==== Records for the task

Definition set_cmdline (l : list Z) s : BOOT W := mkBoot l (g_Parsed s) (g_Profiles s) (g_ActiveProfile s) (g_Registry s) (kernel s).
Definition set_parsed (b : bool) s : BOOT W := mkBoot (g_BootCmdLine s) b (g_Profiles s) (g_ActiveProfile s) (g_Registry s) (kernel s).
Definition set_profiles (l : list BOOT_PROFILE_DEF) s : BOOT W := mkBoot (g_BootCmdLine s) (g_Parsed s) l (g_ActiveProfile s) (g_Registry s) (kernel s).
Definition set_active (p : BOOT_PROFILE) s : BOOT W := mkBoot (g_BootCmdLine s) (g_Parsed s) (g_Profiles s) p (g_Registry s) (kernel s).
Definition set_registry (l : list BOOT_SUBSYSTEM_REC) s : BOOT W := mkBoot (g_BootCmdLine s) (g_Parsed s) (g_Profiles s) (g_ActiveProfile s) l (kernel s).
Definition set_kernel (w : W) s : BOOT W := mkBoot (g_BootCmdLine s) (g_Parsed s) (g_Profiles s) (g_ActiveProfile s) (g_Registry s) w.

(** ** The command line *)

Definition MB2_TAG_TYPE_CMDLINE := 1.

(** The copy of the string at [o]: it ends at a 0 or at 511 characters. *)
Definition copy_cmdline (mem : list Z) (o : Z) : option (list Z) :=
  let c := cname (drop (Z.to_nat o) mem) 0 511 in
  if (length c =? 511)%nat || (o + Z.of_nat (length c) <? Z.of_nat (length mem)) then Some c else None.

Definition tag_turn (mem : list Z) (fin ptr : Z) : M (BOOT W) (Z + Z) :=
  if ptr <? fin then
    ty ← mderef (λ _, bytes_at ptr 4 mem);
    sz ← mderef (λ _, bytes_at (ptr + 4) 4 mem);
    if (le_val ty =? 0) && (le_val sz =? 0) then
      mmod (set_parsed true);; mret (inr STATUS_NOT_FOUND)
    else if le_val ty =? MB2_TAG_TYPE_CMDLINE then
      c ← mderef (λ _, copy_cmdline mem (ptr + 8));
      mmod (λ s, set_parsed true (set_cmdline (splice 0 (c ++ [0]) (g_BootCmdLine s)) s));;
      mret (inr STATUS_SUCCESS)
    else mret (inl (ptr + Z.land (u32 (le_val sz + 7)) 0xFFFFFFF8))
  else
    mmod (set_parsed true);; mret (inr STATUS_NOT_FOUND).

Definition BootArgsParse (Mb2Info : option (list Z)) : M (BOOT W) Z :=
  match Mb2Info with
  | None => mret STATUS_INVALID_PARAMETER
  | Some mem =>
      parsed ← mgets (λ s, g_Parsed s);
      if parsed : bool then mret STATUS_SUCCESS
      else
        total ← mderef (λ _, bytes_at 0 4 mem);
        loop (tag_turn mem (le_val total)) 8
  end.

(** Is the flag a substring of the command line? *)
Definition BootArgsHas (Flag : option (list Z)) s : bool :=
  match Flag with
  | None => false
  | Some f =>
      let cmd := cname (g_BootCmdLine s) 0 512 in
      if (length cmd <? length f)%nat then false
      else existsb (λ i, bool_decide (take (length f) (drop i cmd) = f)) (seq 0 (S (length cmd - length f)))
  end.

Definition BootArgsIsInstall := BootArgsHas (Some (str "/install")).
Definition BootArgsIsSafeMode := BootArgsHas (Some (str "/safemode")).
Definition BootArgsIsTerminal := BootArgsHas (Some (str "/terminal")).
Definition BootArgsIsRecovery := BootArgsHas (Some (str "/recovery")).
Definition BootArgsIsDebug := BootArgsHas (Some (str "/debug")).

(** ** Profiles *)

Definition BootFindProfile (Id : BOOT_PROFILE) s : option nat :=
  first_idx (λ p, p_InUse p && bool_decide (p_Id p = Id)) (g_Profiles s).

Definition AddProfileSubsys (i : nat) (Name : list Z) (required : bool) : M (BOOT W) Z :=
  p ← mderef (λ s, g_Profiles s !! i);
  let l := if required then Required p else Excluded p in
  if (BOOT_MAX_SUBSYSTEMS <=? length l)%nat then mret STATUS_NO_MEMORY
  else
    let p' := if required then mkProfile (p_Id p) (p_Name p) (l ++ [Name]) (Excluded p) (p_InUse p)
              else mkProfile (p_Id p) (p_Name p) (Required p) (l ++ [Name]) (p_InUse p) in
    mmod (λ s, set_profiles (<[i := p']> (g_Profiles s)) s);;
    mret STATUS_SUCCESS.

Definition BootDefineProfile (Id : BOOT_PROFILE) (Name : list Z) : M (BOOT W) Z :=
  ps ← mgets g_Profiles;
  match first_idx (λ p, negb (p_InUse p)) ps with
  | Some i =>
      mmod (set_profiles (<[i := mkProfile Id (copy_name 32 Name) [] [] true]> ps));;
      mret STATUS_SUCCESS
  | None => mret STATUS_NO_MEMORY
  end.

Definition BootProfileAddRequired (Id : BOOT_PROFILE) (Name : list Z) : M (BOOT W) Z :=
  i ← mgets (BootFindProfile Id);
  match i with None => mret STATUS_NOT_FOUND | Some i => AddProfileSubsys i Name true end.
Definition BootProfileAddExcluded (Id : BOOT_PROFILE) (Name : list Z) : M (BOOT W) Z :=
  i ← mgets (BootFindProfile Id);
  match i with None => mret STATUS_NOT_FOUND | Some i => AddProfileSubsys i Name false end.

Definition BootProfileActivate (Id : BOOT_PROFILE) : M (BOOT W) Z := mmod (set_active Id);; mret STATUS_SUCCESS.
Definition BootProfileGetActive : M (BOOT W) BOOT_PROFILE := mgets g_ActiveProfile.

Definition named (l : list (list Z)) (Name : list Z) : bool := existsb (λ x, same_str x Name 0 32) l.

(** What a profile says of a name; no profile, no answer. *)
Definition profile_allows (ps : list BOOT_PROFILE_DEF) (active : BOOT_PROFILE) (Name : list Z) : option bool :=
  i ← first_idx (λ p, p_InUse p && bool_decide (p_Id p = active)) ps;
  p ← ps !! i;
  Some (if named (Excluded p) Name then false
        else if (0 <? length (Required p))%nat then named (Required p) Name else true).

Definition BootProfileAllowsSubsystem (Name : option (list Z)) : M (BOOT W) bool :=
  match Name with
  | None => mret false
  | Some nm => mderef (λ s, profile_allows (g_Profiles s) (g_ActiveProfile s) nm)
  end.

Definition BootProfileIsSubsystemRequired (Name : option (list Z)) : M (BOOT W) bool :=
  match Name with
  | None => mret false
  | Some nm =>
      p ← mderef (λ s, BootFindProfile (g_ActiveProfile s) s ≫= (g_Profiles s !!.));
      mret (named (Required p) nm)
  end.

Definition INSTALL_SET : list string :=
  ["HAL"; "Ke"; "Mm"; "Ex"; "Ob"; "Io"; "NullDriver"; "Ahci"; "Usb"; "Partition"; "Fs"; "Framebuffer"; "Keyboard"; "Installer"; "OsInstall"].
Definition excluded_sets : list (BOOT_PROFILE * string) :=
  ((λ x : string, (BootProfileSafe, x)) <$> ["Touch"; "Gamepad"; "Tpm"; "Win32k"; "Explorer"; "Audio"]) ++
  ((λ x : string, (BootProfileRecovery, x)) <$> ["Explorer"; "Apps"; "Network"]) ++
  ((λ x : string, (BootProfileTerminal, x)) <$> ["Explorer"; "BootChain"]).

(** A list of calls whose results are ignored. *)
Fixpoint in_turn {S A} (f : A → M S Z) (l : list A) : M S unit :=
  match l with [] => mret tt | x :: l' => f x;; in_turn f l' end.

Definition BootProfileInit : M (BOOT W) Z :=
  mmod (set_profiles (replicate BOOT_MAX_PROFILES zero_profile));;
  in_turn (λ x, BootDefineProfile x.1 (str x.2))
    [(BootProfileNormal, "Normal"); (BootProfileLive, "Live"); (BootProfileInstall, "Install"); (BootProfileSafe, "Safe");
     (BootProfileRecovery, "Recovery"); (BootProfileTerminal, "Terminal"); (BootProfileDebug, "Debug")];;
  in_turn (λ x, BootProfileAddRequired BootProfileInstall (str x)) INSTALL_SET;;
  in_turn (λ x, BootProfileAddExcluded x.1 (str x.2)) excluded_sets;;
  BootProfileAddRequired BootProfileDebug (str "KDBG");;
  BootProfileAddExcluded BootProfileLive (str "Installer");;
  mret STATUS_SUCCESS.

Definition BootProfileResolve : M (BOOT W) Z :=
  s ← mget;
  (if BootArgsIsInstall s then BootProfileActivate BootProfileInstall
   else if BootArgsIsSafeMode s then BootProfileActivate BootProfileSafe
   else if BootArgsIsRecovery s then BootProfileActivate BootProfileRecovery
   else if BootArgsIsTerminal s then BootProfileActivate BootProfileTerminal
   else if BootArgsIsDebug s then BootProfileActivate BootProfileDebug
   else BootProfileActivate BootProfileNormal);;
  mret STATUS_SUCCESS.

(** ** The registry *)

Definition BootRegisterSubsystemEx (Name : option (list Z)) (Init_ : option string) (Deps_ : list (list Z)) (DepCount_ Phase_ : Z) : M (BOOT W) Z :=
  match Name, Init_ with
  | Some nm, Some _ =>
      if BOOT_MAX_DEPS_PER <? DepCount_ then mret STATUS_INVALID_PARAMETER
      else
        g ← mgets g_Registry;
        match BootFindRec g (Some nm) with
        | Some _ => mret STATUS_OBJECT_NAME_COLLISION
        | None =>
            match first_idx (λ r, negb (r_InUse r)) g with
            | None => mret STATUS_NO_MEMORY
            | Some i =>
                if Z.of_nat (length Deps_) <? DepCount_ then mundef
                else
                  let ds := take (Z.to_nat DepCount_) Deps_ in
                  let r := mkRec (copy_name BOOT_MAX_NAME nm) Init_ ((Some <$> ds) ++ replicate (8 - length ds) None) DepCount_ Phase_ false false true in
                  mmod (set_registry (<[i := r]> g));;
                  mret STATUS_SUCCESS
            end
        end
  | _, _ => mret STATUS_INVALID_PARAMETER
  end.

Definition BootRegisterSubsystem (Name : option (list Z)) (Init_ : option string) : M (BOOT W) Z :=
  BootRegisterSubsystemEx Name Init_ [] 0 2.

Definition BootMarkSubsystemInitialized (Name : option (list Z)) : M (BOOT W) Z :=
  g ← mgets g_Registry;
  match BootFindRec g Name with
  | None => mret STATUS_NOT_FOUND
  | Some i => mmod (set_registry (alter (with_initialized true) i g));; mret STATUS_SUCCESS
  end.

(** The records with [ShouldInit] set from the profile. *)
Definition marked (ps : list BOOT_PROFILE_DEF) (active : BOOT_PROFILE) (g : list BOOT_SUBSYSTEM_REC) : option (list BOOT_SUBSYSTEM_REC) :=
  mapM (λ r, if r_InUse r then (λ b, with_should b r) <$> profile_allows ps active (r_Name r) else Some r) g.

========
==== Records for the task

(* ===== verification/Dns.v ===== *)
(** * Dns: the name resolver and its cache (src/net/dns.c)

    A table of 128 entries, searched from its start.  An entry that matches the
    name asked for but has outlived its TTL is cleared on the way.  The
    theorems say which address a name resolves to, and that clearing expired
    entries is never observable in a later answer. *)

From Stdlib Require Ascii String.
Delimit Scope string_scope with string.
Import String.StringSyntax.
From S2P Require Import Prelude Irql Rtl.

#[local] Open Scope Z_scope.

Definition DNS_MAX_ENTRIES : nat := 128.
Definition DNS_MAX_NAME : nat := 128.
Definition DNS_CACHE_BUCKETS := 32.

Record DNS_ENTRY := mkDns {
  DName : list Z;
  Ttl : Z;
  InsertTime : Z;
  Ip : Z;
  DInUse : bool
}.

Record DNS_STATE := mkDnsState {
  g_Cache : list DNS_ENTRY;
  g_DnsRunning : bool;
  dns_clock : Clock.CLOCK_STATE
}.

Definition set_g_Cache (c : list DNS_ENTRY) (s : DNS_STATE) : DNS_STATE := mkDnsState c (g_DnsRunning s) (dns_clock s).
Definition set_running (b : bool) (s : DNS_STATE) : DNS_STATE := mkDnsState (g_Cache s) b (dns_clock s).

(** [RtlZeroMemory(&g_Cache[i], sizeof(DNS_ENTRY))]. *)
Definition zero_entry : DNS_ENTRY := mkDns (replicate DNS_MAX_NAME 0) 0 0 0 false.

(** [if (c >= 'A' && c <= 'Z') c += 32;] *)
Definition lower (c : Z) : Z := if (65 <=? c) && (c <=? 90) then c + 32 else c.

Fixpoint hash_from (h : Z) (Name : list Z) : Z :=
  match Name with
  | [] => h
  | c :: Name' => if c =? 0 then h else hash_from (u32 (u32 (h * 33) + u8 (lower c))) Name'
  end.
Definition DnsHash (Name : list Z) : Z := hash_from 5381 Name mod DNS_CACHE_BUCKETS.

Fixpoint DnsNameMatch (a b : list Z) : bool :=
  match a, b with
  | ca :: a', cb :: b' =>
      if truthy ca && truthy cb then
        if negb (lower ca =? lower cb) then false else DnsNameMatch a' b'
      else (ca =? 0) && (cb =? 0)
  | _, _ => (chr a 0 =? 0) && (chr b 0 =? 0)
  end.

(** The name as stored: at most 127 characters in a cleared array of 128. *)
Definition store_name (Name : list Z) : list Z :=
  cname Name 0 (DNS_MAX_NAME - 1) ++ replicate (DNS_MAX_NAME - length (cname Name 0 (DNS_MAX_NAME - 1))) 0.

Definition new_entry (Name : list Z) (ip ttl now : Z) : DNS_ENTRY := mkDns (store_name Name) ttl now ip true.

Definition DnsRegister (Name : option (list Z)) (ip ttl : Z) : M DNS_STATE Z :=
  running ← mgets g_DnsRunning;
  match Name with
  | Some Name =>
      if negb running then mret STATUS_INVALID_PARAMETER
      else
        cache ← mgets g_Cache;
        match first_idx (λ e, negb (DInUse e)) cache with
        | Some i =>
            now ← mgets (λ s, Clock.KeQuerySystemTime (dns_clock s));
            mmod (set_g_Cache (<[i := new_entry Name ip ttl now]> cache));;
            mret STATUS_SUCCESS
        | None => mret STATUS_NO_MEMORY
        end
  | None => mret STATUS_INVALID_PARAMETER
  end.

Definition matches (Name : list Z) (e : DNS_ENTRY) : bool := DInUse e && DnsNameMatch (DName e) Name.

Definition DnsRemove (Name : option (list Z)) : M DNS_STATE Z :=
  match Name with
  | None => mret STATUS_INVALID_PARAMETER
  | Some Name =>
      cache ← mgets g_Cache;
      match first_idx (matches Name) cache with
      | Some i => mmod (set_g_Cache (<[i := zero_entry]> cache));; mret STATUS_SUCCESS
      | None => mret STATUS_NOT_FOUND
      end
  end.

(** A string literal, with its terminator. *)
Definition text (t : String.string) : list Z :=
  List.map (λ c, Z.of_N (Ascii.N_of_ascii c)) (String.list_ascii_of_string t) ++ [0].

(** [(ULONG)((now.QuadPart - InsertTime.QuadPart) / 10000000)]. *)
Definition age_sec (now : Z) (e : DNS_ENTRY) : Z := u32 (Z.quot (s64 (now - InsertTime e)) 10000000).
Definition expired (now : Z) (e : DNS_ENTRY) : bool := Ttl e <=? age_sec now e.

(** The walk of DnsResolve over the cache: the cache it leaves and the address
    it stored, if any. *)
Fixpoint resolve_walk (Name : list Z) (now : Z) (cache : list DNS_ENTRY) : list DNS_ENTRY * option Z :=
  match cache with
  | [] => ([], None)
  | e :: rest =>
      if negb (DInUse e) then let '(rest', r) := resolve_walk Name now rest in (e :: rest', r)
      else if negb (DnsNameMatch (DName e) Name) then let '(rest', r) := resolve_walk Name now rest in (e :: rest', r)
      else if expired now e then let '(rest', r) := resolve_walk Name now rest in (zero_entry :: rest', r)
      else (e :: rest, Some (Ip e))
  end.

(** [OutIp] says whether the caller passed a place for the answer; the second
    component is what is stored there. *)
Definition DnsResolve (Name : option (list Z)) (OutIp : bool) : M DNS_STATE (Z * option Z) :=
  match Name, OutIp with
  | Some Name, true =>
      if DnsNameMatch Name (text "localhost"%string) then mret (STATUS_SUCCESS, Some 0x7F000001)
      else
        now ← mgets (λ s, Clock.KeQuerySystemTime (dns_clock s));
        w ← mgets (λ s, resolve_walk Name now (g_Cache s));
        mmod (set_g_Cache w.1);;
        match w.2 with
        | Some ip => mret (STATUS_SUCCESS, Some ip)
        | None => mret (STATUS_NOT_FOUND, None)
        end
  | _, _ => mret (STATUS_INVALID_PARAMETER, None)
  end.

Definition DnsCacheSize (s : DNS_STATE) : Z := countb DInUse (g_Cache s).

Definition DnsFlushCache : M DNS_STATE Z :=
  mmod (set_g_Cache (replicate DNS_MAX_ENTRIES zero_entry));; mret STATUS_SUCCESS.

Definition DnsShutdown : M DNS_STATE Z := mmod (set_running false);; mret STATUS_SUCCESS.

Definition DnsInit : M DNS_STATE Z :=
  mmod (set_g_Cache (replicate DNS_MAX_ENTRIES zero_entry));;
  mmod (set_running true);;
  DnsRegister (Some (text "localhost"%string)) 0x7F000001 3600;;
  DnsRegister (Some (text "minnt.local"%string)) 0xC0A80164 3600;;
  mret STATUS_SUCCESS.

========

• **To do**: Lines containing the word "BootArgsIsDebug": copy every one of them from the records above.

• **Solution to this exercise**:
Definition BootArgsIsDebug := BootArgsHas (Some (str "/debug")).
   else if BootArgsIsDebug s then BootProfileActivate BootProfileDebug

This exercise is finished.